- Exercise details
Would you copy only the lines below, beginning with the one that contains "- rewrite Hp." and running through the last entry line?
============
Lemma swap_out_spec k cur id v e : vm_inv k cur None → 0 ≤ indexSWAPFIFO k < NumPhysPages →
  owner k (indexSWAPFIFO k) id v e → unmapped k (indexSWAPFIFO k) → dirty e = true → swap_room k →
  wp swap_out_victim (λ _ k', evicted cur k k') k.
Proof.
  intros Hinv Hf Hown Hun Hd Hroom. set (f := indexSWAPFIFO k) in *.
  pose proof Hown as (HI & He & Hve & Hpe). pose proof (vi_machine _ _ _ Hinv) as Hwf.
  destruct (vi_swapfile _ _ _ Hinv) as [sw Hsw]. pose proof (mw_memory _ Hwf) as Hlen.
  unfold swap_out_victim, writeIntoSwap, valid_frame. wp_step. wp_step. wp_step.
  eapply wp_run; [eapply IPT_entry_run; [lia | done | done] |]. rewrite Hpe.
  wp_step. eapply wp_mono; [by apply (SWAP_Find_spec k cur) |]. intros s k1 (sb & -> & Hs & Hfree & Hup).
  wp_step. apply wp_ASSERT; [rewrite !bool_decide_false by lia; done |].
  wp_step. apply wp_ASSERT; [rewrite bool_decide_false by lia; done |].
  wp_step. eapply wp_run; [by apply (open_run _ _ sw) |]. cbv beta iota.
  set (e1 := set_valid false e). set (e2 := set_physicalPage s e1).
  set (k1 := set_SWAPBitMap sb k).
  wp_step. eapply wp_run; [apply (IPT_modify_run k1 f id v e); [lia | done | done] |]. fold e1.
  assert (entry_of (upd_entry id v e1 k1) id v = Some e1) as He1
    by (rewrite (entry_of_upd k1 id v e) by done; by rewrite decide_True).
  wp_step. eapply wp_run.
  { apply (IPT_modify_run _ f id v e1); [lia | | done].
    by rewrite (proj1 (proj2 (proj2 (proj2 (upd_entry_fields _ _ _ _))))). }
  fold e2. set (k2 := upd_entry id v e2 (upd_entry id v e1 k1)).
  destruct (upd2_fields k1 id v e1 e2) as (Em & EM & ES & EI & EU & ET & EW & EF). fold k2 in Em, EM, ES, EI, EU, ET, EW, EF.
  wp_step. eapply wp_run.
  { unfold mem_read, mbind, M_bind, get, lift. rewrite Em. rewrite rd_block_Done; [done | ..];
      unfold k1; simpl; unfold MemorySize, NumPhysPages, PageSize, SectorSize in *; lia. }
  set (bs := take _ _).
  wp_step. eapply wp_run; [apply (WriteAt_run k2 SWAPFILENAME sw); [by rewrite EU |]; unfold PageSize, SectorSize; lia |].
  set (k3 := set_unix _ k2).
  wp_step. wp_step. change (indexSWAPFIFO k3) with (indexSWAPFIFO k2). rewrite EF. change (indexSWAPFIFO k1) with f.
  eapply wp_mono; [apply (Mem_Clear_spec k cur f Hinv Hf k3); exact EM |]. intros [] k4 (mb & -> & Hmb).
  destruct (swap_write_bytes k k3 sw f s) as [Hcopy Hkeep]; try done; [lia | unfold k3, bs; simpl; by rewrite EU |].
  assert (∀ id' v', entry_of (set_MemBitMap mb k3) id' v' =
            if decide (id' = id ∧ v' = v) then Some e2 else entry_of k id' v') as Hent
    by (intros id' v'; exact (entry_of_upd2 k1 id v e e1 e2 id' v' He)).
  assert (same_shape k (set_MemBitMap mb k3)) as Hshape.
  { assert (same_shape k1 k2) as [H1 H2] by (eapply same_shape_trans; apply upd_entry_shape).
    split; [exact H1 |]. intros n Hn. unfold k3. simpl. rewrite lookup_insert_ne by done. by apply H2. }
  assert (∀ n l, unix (set_MemBitMap mb k3) !! n = Some l → Forall byte_range l) as Hfiles.
  { intros n l. unfold k3. simpl. rewrite EU. destruct (decide (n = SWAPFILENAME)) as [-> |].
    - rewrite lookup_insert_eq. intros ?; simplify_eq. apply Forall_pwrite; [done | by apply (vi_bytes _ _ _ Hinv _ _ Hsw) |].
      apply Forall_take, Forall_drop, (mw_bytes _ Hwf).
    - rewrite lookup_insert_ne by done. apply (vi_bytes _ _ _ Hinv). }
  destruct (evict_paging k (set_MemBitMap mb k3) cur f id v e e2) as [Hpg Hbit]; try done.
  - simpl. by rewrite Em.
  - simpl. by rewrite Em.
  - intros g j _ _ _. unfold mem_byte. simpl. by rewrite Em.
  - unfold k3. simpl. by rewrite lookup_insert_eq.
  - simpl. rewrite ES. destruct Hup as (? & Hn & _). split; [done |]. simpl. rewrite Hn. apply (vi_swap _ _ _ Hinv).
  - rewrite Hd. cbv zeta. split; [exact Hs |]. split; [exact Hfree |]. split; [| split; [exact Hcopy | exact Hkeep]].
    intros s' Hs'. simpl. rewrite ES. apply Hup. rewrite (proj2 (vi_swap _ _ _ Hinv)). exact Hs'.
  - split; [exact Hpg |]. by exists f.
Qed.

(** The state after a clean victim is dropped, its frame zeroed or not. *)
Lemma drop_paging k cur f id v e mb l : vm_inv k cur None → 0 ≤ f < NumPhysPages →
  owner k f id v e → unmapped k f → dirty e = false →
  bit_update (MemBitMap k) f false mb → frame_only f (mainMemory (vm_machine k)) l →
  let k2 := upd_entry id v (set_physicalPage (-1) (set_valid false e)) (upd_entry id v (set_valid false e) k) in
  evicted cur k (with_mem l (set_MemBitMap mb k2)).
Proof.
  intros Hinv Hf Hown Hun Hd Hmb Hl k2. pose proof Hown as (_ & He & _).
  destruct (upd2_fields k id v (set_valid false e) (set_physicalPage (-1) (set_valid false e)))
    as (Em & EM & ES & EI & EU & ET & EW & EF). fold k2 in Em, EM, ES, EI, EU, ET, EW, EF.
  set (k' := with_mem l (set_MemBitMap mb k2)).
  assert (∀ id' v', entry_of k' id' v' = if decide (id' = id ∧ v' = v)
            then Some (set_physicalPage (-1) (set_valid false e)) else entry_of k id' v') as Hent
    by (intros id' v'; exact (entry_of_upd2 k id v e _ _ id' v' He)).
  assert (same_shape k k') as Hshape.
  { assert (same_shape k k2) as [H1 H2] by (eapply same_shape_trans; apply upd_entry_shape). by split. }
  destruct (evict_paging k k' cur f id v e (set_physicalPage (-1) (set_valid false e))) as [Hpg Hbit]; try done.
  - apply (with_mem_wf _ _ f); simpl; rewrite Em; [apply (vi_machine _ _ _ Hinv) | done].
  - simpl. by rewrite Em.
  - intros g j Hg Hne Hj. unfold k'. rewrite (with_mem_byte _ _ f) by (simpl; rewrite ?Em; done || lia).
    unfold mem_byte. simpl. by rewrite Em.
  - intros n fl. simpl. rewrite EU. apply (vi_bytes _ _ _ Hinv).
  - simpl. rewrite EU. apply (vi_swapfile _ _ _ Hinv).
  - simpl. rewrite ES. apply (vi_swap _ _ _ Hinv).
  - rewrite Hd. simpl. by rewrite ES, EU.
  - split; [exact Hpg |]. by exists f.
Qed.

Lemma with_mem_same k : with_mem (mainMemory (vm_machine k)) k = k.
Proof. by destruct k as [[]]. Qed.

Lemma drop_spec k cur id v e zero : vm_inv k cur None → 0 ≤ indexSWAPFIFO k < NumPhysPages →
  owner k (indexSWAPFIFO k) id v e → unmapped k (indexSWAPFIFO k) → dirty e = false →
  wp (drop_victim zero) (λ _ k', evicted cur k k' ∧ SWAPBitMap k' = SWAPBitMap k) k.
Proof.
  intros Hinv Hf Hown Hun Hd. set (f := indexSWAPFIFO k) in *. pose proof Hown as (HI & He & Hve & Hpe).
  unfold drop_victim. wp_step. wp_step. wp_step.
  eapply wp_run; [eapply IPT_entry_run; [lia | done | done] |]. rewrite Hpe.
  set (e1 := set_valid false e). set (e2 := set_physicalPage (-1) e1).
  destruct (upd2_fields k id v e1 e2) as (Em & EM & ES & _).
  wp_step. eapply wp_run; [apply (IPT_modify_run k f id v e); [lia | done | done] |]. fold e1.
  wp_step. eapply wp_run.
  { apply (IPT_modify_run _ f id v e1); [lia | |].
    - by rewrite (proj1 (proj2 (proj2 (proj2 (upd_entry_fields _ _ _ _))))).
    - rewrite (entry_of_upd k id v e) by done. by rewrite decide_True. }
  fold e2. set (k2 := upd_entry id v e2 (upd_entry id v e1 k)) in *.
  wp_step. eapply wp_mono; [apply (Mem_Clear_spec k cur f Hinv Hf k2); exact EM |]. intros [] k3 (mb & -> & Hmb).
  destruct zero.
  - eapply wp_mono; [apply (clear_spec _ f); [simpl; rewrite Em; apply (vi_machine _ _ _ Hinv) | done] |].
    intros [] k4 (l & -> & Hl). simpl in Hl. rewrite Em in Hl.
    split; [by apply (drop_paging k cur f id v e mb l) | done].
  - apply wp_ret. split; [| done]. rewrite <- (with_mem_same (set_MemBitMap mb k2)). simpl. rewrite Em.
    by apply (drop_paging k cur f id v e mb).
Qed.
(* ===== verification/VMLoad.v ===== *)
(** * Demand paging: [AddrSpace::load] is correct

    A page fault on page [vpn] of the running address space returns, keeps the
    invariant of [VMInv], changes no byte of any virtual page of any address
    space, and leaves the TLB with a valid slot for the page. *)

From stdpp Require Import base gmap list numbers strings list_numbers.
From Stdlib Require Import ZArith Lia.
From S2P Require Import Prelude BitMap FileStub Machine MachineFacts AddrSpace VMInv VMClock VMPaging.

(** ** Taking a frame *)

Lemma take_inv k cur f b : vm_inv k cur None → 0 ≤ f < NumPhysPages → bit (MemBitMap k) f = false →
  bit_update (MemBitMap k) f true b → vm_inv (set_MemBitMap b k) cur (Some f).
Proof.
  intros [I1 I2 I3 I4 I5 I6 I7 I8 I9 I11 I12 I13 I14 I15 I16 I17 I18 I19] Hf Hfree (Hwf & Hn & Hb).
  destruct I3 as [I3 En]. rewrite En in *.
  split; try done.
  - intros id a. by apply (same_shape_space_wf k).
  - intros id v e He Hv. destruct (I12 id v e He Hv) as (Hr & HI & Hbit & _).
    split; [done |]. split; [done |]. simpl. rewrite Hb by done. split; [by case_decide |]. congruence.
  - intros g Hg. simpl. rewrite Hb by done. intros Hbit Hne. apply I13; [done | | done].
    case_decide; [congruence | done].
  - intros g ?. simplify_eq. split; [done |]. simpl. rewrite Hb by done. by rewrite decide_True.
Qed.

Lemma take_paging k cur f b : vm_inv k cur None → 0 ≤ f < NumPhysPages → bit (MemBitMap k) f = false →
  bit_update (MemBitMap k) f true b → paging cur k (set_MemBitMap b k) (Some f).
Proof.
  intros. split; [by apply take_inv | by intros id v j x |]. split; [done | |].
  - intros id v e He Hv. by exists e.
  - intros i t Ht Hv. by exists t.
Qed.

(** [MemBitMap->Find()] *)
Lemma Mem_Find_spec k cur : vm_inv k cur None →
  wp (on_MemBitMap BitMap_Find)
     (λ r k', SWAPBitMap k' = SWAPBitMap k ∧
        ((r = -1 ∧ k' = k ∧ frames_full k) ∨ (0 ≤ r < NumPhysPages ∧ paging cur k k' (Some r)))) k.
Proof.
  intros Hinv. destruct (vi_mem _ _ _ Hinv) as [Hwf Hn]. apply wp_zoom.
  eapply wp_mono; [by apply Find_spec |].
  intros r b [(-> & -> & Hfull) | (Hr & Hfree & _ & Hup)]; (split; [done |]).
  - left. split; [done |]. split; [by destruct k |]. intros f Hf. apply Hfull. by rewrite Hn.
  - right. rewrite Hn in Hr. split; [done |]. by apply take_paging.
Qed.
(* ===== verification/CoffClaims.v ===== *)
(** * What [coff2noff] guarantees

    A well-formed COFF file becomes a NOFF file whose header the loader of
    AddrSpace.v reads back, with the bytes of each section where the header
    says; the virtual memory of the program then holds the sections at their
    addresses.  An error leaves no output.  The check for adjacent [.bss] and
    [.sbss] sections is the wrong way round. *)

From stdpp Require Import base gmap list numbers strings list_numbers.
From Stdlib Require Import ZArith Lia.
From S2P Require Import Prelude FileStub Machine MachineFacts AddrSpace VMInv VMSpaces VMClaims Coff2Noff.

(** ** The sections of an executable *)

Inductive section_kind := Text | Data | Bss.

#[export] Instance section_kind_eq_dec : EqDecision section_kind.
Proof. solve_decision. Defined.

(** The kind of a section that is not empty and has a known name. *)
Definition kind_of (sec : scnhdr) : option section_kind :=
  if decide (s_size sec = 0) then None
  else if name_is ".text" sec then Some Text
  else if name_is ".data" sec || name_is ".rdata" sec then Some Data
  else if name_is ".bss" sec || name_is ".sbss" sec then Some Bss
  else None.

(** The bytes a section takes in the NOFF file. *)
Definition copied_size (sec : scnhdr) : Z :=
  match kind_of sec with
  | Some Text | Some Data => s_size sec
  | _ => 0
  end.
Definition copied_sizes (secs : list scnhdr) : Z := foldr (λ s n, copied_size s + n) 0 secs.

(** The first section of kind [k], and its place when the sections go to [pos] and after. *)
Fixpoint find_section (k : section_kind) (secs : list scnhdr) (pos : Z) : option (scnhdr * Z) :=
  match secs with
  | [] => None
  | s :: secs' => if decide (kind_of s = Some k) then Some (s, pos) else find_section k secs' (pos + copied_size s)
  end.

(** [c] begins as a COFF file does, with the section headers [secs]. *)
Record coff_head (c : list Z) (secs : list scnhdr) : Prop := {
  ch_bytes : Forall byte_range c;
  ch_magic : ushort_at c 0 = MIPSELMAGIC;
  ch_omagic : ushort_at (drop 20 c) 0 = OMAGIC;
  ch_sections : scnhdrs_of (Z.to_nat (ushort_at c 2)) (drop 76 c) = secs;
  ch_length : 76 + 40 * ushort_at c 2 ≤ Z.of_nat (length c)
}.

(** It has one section of each kind at most, inside of the file. *)
Record coff_wf (c : list Z) (secs : list scnhdr) : Prop := {
  cw_head : coff_head c secs;
  cw_known : ∀ s, s ∈ secs → s_size s ≠ 0 → is_Some (kind_of s);
  cw_distinct : NoDup (omap kind_of secs);
  cw_in_file : ∀ s, s ∈ secs → 0 ≤ s_size s ∧
    (copied_size s ≠ 0 → 0 ≤ s_scnptr s ∧ s_scnptr s + s_size s ≤ Z.of_nat (length c));
  cw_total : noff_size + copied_sizes secs < 2 ^ 31
}.

(** The segment [g] of the NOFF file [w] is section [s] of the COFF file [c]. *)
Definition placed (c w : list Z) (s : scnhdr) (a : Z) (g : Segment) : Prop :=
  g = mkSegment (s_paddr s) a (s_size s) ∧
  pread_bytes w a (s_size s) = pread_bytes c (s_scnptr s) (s_size s).

(** ** The bytes of the header *)

Lemma dword_range bs i : - 2 ^ 31 ≤ dword_at bs i < 2 ^ 31.
Proof. apply s32_range. Qed.

Lemma le_bytes_int v : s32 (le_value (le_bytes 4 v)) = s32 v.
Proof. rewrite le_value_bytes. change (256 ^ Z.of_nat 4) with (2 ^ 32). apply s32_u32. Qed.
Lemma served_none s s' : Forall (future (irq s)) (pending (irq s)) → calls s' = calls s →
  pending (irq s') ≡ₚ pending (irq s) → served s s'.
Proof.
  intros Hf Hc Hp. exists [], []. split_and!; [| constructor | by rewrite app_nil_r | | constructor].
  - apply due_count_zero in Hf. unfold due_count in Hf. by apply length_zero_iff_nil in Hf as ->.
  - rewrite Hp. simpl. clear -Hf. induction Hf as [| e l He _ IH]; [done |]. by rewrite filter_cons_True, <- IH.
Qed.

Lemma filter_same_clock i i' (l : list (Z * PendingInterrupt H)) : totalTicks i' = totalTicks i →
  filter (future i') l = filter (future i) l ∧ filter (λ e, ¬ future i' e) l = filter (λ e, ¬ future i e) l.
Proof. intros Ht. split; apply list_filter_iff; intros e; by rewrite (future_mono i i'). Qed.

Lemma filter_new i new l : Forall (future i) new → filter (λ e, ¬ future i e) (new ++ l) = filter (λ e, ¬ future i e) l ∧
  filter (future i) (new ++ l) = new ++ filter (future i) l.
Proof.
  intros Hn. rewrite !filter_app. induction Hn as [| e new He _ [IH1 IH2]]; [done |].
  rewrite filter_cons_False, filter_cons_True by tauto. simpl. by rewrite IH2.
Qed.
============
- Answer section
  - rewrite Hp. simpl. clear -Hf. induction Hf as [| e l He _ IH]; [done |]. by rewrite filter_cons_True, <- IH.
Qed.

Lemma filter_same_clock i i' (l : list (Z * PendingInterrupt H)) : totalTicks i' = totalTicks i →
  filter (future i') l = filter (future i) l ∧ filter (λ e, ¬ future i' e) l = filter (λ e, ¬ future i e) l.
Proof. intros Ht. split; apply list_filter_iff; intros e; by rewrite (future_mono i i'). Qed.

Lemma filter_new i new l : Forall (future i) new → filter (λ e, ¬ future i e) (new ++ l) = filter (λ e, ¬ future i e) l ∧
  filter (future i) (new ++ l) = new ++ filter (future i) l.
Proof.
  intros Hn. rewrite !filter_app. induction Hn as [| e new He _ [IH1 IH2]]; [done |].
  rewrite filter_cons_False, filter_cons_True by tauto. simpl. by rewrite IH2.
Qed.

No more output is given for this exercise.